Halina peeked out from beneath the hand that covered her eyes. “Yeah. Today is my Doomsday. Can you get me my medication? In the box on top of the refrigerator? And a bottle of water, please?”

Mitch did as she asked, but didn’t try to hide his jerky, angry movements. After he handed those items to Halina, he pushed some of her hair away from the injury on her head and said, “Hold still.”

“What are you doing?”

It looked worse in the light and Mitch was glad he hadn’t seen it before. He didn’t need anything more to worry about or to make him feel sorry for her. He opened a new text message to his twin sister, Alyssa, who was a radiologist, attached the photo, and typed a quick note. “I’m going to ask Alyssa if she thinks you should go to the hospital, but she may not be awake.”

“Of course she won’t be awake,” Halina said with too much attitude for Mitch’s irritable mood. Halina and Alyssa had been friends while she and Mitch had been dating. “Why would she be?”

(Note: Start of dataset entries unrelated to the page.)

(** [C9] A value made of float characters that has two blanks in a row is
    not turned into a vector: cutting it at every single blank leaves an
    empty piece, [float] rejects the empty piece, and the value is stored
    as its trimmed text. *)
Theorem double_space_value_kept_as_text :
  (forall value : string,
      Str.forallb in_float_chars value = true ->
      has_double_space value = true ->
      In EmptyString (Str.split " " value)
      /\ map_float (Str.split " " value) = None
      /\ store_value value = Text value)
  /\ PyFloat.float EmptyString = None
  /\ read_calib_text ("K: 1.0  2.0" +:+ nl) = Ok {[ "K" := Text "1.0  2.0" ]}.
Proof.
  split; [|split; vm_compute; reflexivity].
  intros value Hchars Hdbl.
  assert (Hin : In EmptyString (Str.split " " value)).
  { pose proof (double_space_empty_piece value Hdbl) as Ht.
    destruct (Str.split " " value); [done|]. by apply in_cons. }
  assert (Hmap : map_float (Str.split " " value) = None)
    by (by apply (map_float_reject _ EmptyString)).
  unfold store_value. by rewrite Hchars, Hmap.
Qed.

Lemma double_space_value_kept_as_text_witness :
  Str.forallb in_float_chars "1.0  2.0" = true
  /\ has_double_space "1.0  2.0" = true
  /\ store_value "1.0  2.0" = Text "1.0  2.0".
Proof.
  split; [reflexivity|]. split; [reflexivity|].
  apply (proj1 double_space_value_kept_as_text "1.0  2.0"); reflexivity.
Defined.
(** * Boot stage record library: bootrecord.c / bootrecord.h

    A shallow embedding of [boot_record_init] and [boot_record_log_profile]
    over a byte-addressed memory, the static [gboot_records_config] and the
    platform clock [boot_record_get_timestamp], followed by the properties
    of the record store. *)

From Stdlib Require Import ZArith List Bool String Ascii Lia.
Import ListNotations.

Local Open Scope Z_scope.

(* ========================================================================== *)
(** * Machine integers                                                         *)
(* ========================================================================== *)

(** [uint32_t] and [uint64_t] values are integers with the wrap-around of
    the C unsigned types written out. *)
Definition wrap32 (v : Z) : Z := v mod 2 ^ 32.
Definition wrap64 (v : Z) : Z := v mod 2 ^ 64.

Definition u32 (v : Z) : Prop := 0 <= v < 2 ^ 32.
Definition u64 (v : Z) : Prop := 0 <= v < 2 ^ 64.

(** [size_t] arithmetic: [sizeof] yields a [size_t], so [size - sizeof(...)]
    is computed in that type.  The targets of the library are 32-bit
    cores. *)
Definition wrap_size_t (v : Z) : Z := v mod 2 ^ 32.

(* ========================================================================== *)
(** * Status codes (bootrecord.h)                                              *)
(* ========================================================================== *)

Inductive boot_record_status_t : Type :=
| BOOT_RECORD_SUCCESS
| BOOT_RECORD_ERR_INVALID_PARAMS
| BOOT_RECORD_ERR_INSUFFICIENT_MEM
| BOOT_RECORD_ERR_OVERFLOW.

(** The [int32_t] value of each status macro. *)
Definition status_code (s : boot_record_status_t) : Z :=
  match s with
  | BOOT_RECORD_SUCCESS => 0
  | BOOT_RECORD_ERR_INVALID_PARAMS => -1
  | BOOT_RECORD_ERR_INSUFFICIENT_MEM => -2
  | BOOT_RECORD_ERR_OVERFLOW => -3
  end.

(* ========================================================================== *)
(** * Byte-addressed memory                                                    *)
(* ========================================================================== *)

(** An address is an integer, [0] is the null pointer; a cell holds one
    byte.  Stores only ever write values in [0, 256); loads reduce each cell
    modulo 256, so every function is a memory. *)
Definition memory : Type := Z -> Z.

Definition NULL : Z := 0.

Definition store8 (m : memory) (a : Z) (b : Z) : memory :=
  fun x => if x =? a then b mod 256 else m x.

(** [memset(p, c, n)]: the [n] bytes from [p] on are set to [c]. *)
Definition memset (m : memory) (p : Z) (c : Z) (n : Z) : memory :=
  fun x => if (p <=? x) && (x <? p + n) then c mod 256 else m x.

Fixpoint write_bytes (m : memory) (a : Z) (bs : list Z) : memory :=
  match bs with
  | [] => m
  | b :: rest => write_bytes (store8 m a b) (a + 1) rest
  end.

Fixpoint read_bytes (m : memory) (a : Z) (n : nat) : list Z :=
  match n with
  | O => []
  | S k => m a mod 256 :: read_bytes m (a + 1) k
  end.

(** Little-endian encoding of the low [n] bytes of [v]. *)
Fixpoint le_bytes (n : nat) (v : Z) : list Z :=
  match n with
  | O => []
  | S k => v mod 256 :: le_bytes k (v / 256)
  end.

Fixpoint le_value (bs : list Z) : Z :=
  match bs with
  | [] => 0
  | b :: rest => b mod 256 + 256 * le_value rest
  end.

Definition store32 (m : memory) (a : Z) (v : Z) : memory :=
  write_bytes m a (le_bytes 4 v).
Definition store64 (m : memory) (a : Z) (v : Z) : memory :=
  write_bytes m a (le_bytes 8 v).
Definition load32 (m : memory) (a : Z) : Z := le_value (read_bytes m a 4).
Definition load64 (m : memory) (a : Z) : Z := le_value (read_bytes m a 8).

(* ========================================================================== *)
(** * C strings                                                                *)
(* ========================================================================== *)

Definition char_code (c : ascii) : Z := Z.of_N (N_of_ascii c).

(** The bytes found at a [const char *]: the characters of the string, the
    terminating NUL being implicit at the end of the list. *)
Definition chars_of (s : string) : list Z :=
  List.map char_code (list_ascii_of_string s).

(** [strncpy(dst, src, n)] as the [n] bytes it writes to [dst]: the
    characters of [src] up to its terminator or up to [n] of them, the rest
    of the [n] bytes filled with NUL. *)
Fixpoint strncpy (src : list Z) (n : nat) {struct n} : list Z :=
  match n with
  | O => []
  | S k =>
      match src with
      | [] => repeat 0 n
      | c :: src' => if c =? 0 then repeat 0 n else c :: strncpy src' k
      end
  end.

(** The characters of a C string: those before the first NUL. *)
Fixpoint c_string (src : list Z) : list Z :=
  match src with
  | [] => []
  | c :: src' => if c =? 0 then [] else c :: c_string src'
  end.

(* ========================================================================== *)
(** * Data structures (bootrecord.h)                                           *)
(* ========================================================================== *)

(** [boot_record_profile_t]: [char name[24]] at offset 0, [uint64_t time] at
    offset 24. *)
Definition name_size : Z := 24.
Definition sizeof_boot_record_profile_t : Z := 32.
Definition offset_name : Z := 0.
Definition offset_time : Z := 24.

“Because she just had a baby.” Mitch shot a scowl at Halina while pacing in front of the sofa. “My first nephew, whose birth I missed because I was in the middle of that damn lake watching you.”

Halina swallowed both a migraine pill and a muscle relaxer according the bottles they’d come from. She also had the decency to look apologetic. “Sorry,” she said, voice soft with regret. “But it was your choice to float around in the dark like a psychotic serial killer.”

He turned on her and Dex tensed, but maintained his hold position. Mitch wanted to order her to talk. To shake her until the truth spilled from her mouth, replacing the lies she’d told him that had haunted him all this time. But the transition from the car to the unit and the cold air had given Mitch a sliver more rationality and patience and he managed to stop himself before he erected another wall between them.